◆ Exercise goal: Among the entries that follow, the required portion opens with the line containing "(** The dashboard" and closes with the line containing "unused one exists". Give that portion again exactly, and nothing else.

◆ Task material:
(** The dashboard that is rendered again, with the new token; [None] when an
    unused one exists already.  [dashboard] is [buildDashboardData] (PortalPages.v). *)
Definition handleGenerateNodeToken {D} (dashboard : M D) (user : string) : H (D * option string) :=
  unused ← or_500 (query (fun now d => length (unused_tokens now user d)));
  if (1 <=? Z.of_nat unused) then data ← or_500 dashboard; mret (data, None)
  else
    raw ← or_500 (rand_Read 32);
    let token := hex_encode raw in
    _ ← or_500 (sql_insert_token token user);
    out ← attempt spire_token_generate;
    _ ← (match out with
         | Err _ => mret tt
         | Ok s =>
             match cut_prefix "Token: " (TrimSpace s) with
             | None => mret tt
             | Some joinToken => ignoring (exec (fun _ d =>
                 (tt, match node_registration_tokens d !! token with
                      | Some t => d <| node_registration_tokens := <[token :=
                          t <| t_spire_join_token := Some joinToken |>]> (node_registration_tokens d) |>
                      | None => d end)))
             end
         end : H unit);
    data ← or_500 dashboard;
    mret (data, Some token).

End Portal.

==

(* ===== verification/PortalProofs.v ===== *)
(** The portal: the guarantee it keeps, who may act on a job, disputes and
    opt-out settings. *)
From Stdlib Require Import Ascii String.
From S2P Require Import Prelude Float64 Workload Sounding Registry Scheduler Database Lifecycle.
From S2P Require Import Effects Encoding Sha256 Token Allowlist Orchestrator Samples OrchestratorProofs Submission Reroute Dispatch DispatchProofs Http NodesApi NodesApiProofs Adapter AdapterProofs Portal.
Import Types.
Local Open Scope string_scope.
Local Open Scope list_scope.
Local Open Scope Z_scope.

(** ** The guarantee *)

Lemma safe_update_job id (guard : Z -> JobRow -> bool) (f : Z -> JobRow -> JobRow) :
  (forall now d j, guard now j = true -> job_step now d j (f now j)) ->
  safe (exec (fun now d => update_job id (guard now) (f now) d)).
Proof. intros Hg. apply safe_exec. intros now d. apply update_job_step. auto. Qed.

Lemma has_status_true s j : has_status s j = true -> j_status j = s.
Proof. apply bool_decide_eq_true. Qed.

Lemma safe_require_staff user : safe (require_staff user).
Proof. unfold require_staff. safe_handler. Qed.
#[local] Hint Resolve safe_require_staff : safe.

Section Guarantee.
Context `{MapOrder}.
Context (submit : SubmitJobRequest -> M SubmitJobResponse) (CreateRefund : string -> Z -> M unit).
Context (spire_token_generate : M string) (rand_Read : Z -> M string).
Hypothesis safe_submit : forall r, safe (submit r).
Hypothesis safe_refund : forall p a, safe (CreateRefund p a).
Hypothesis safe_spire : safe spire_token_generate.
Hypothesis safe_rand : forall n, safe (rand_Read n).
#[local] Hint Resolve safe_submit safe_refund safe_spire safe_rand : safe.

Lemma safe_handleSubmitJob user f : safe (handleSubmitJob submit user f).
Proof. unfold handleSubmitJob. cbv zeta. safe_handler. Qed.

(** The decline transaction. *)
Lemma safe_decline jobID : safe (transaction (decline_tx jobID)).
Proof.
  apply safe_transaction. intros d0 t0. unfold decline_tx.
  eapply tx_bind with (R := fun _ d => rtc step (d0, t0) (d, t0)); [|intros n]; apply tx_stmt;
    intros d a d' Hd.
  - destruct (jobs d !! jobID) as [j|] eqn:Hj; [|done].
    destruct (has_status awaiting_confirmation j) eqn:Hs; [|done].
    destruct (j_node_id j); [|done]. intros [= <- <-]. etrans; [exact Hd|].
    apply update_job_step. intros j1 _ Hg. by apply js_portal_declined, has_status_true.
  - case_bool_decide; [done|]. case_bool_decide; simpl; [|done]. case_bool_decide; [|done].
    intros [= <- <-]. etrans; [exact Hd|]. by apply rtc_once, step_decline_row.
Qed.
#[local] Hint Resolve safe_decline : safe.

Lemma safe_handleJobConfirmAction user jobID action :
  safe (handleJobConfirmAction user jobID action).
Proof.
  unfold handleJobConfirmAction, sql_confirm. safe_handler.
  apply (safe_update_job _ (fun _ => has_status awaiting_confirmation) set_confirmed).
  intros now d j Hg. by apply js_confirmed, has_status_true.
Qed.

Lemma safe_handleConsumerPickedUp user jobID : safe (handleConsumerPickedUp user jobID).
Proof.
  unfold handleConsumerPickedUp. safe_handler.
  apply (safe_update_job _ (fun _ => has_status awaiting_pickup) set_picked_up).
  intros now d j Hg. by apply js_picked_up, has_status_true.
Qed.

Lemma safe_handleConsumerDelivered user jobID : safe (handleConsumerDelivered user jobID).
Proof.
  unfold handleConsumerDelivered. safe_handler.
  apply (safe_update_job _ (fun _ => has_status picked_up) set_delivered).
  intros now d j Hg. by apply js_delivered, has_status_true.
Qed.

...

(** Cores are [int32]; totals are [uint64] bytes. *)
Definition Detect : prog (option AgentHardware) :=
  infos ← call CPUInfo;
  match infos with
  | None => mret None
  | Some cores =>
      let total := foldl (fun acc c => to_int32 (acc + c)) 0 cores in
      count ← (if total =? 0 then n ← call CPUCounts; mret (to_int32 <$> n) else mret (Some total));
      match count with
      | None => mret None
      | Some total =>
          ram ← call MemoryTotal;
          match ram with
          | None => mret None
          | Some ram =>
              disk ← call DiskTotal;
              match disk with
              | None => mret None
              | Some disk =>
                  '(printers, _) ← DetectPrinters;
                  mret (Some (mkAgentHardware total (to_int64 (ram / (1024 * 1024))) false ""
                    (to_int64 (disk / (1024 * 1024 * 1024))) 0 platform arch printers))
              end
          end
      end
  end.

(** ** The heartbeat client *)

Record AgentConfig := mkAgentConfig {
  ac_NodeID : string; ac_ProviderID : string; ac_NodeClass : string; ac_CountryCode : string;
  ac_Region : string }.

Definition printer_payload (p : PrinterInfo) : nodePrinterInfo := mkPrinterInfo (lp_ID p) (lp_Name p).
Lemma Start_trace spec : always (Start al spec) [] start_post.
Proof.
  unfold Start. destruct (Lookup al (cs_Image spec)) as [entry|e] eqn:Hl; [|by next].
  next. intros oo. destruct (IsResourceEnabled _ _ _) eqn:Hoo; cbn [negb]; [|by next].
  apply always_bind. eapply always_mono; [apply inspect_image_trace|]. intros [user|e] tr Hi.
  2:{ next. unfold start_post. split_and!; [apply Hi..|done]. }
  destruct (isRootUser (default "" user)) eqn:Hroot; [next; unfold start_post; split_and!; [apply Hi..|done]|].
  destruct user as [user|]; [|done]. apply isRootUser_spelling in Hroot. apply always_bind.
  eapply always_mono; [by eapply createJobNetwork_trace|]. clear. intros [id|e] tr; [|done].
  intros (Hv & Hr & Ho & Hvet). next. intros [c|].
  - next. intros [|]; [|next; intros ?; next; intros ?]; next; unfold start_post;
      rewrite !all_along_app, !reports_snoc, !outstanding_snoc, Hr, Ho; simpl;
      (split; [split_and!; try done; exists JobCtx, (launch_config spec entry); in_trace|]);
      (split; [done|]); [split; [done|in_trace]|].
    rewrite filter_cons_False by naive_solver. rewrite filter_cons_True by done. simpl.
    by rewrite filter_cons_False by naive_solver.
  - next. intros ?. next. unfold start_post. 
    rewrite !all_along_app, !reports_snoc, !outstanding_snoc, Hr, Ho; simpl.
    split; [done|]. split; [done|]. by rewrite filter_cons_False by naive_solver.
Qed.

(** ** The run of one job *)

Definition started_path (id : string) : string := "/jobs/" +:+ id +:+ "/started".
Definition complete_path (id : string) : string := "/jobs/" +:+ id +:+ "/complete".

◆ Response to this task:
(** The dashboard that is rendered again, with the new token; [None] when an
    unused one exists already.  [dashboard] is [buildDashboardData] (PortalPages.v). *)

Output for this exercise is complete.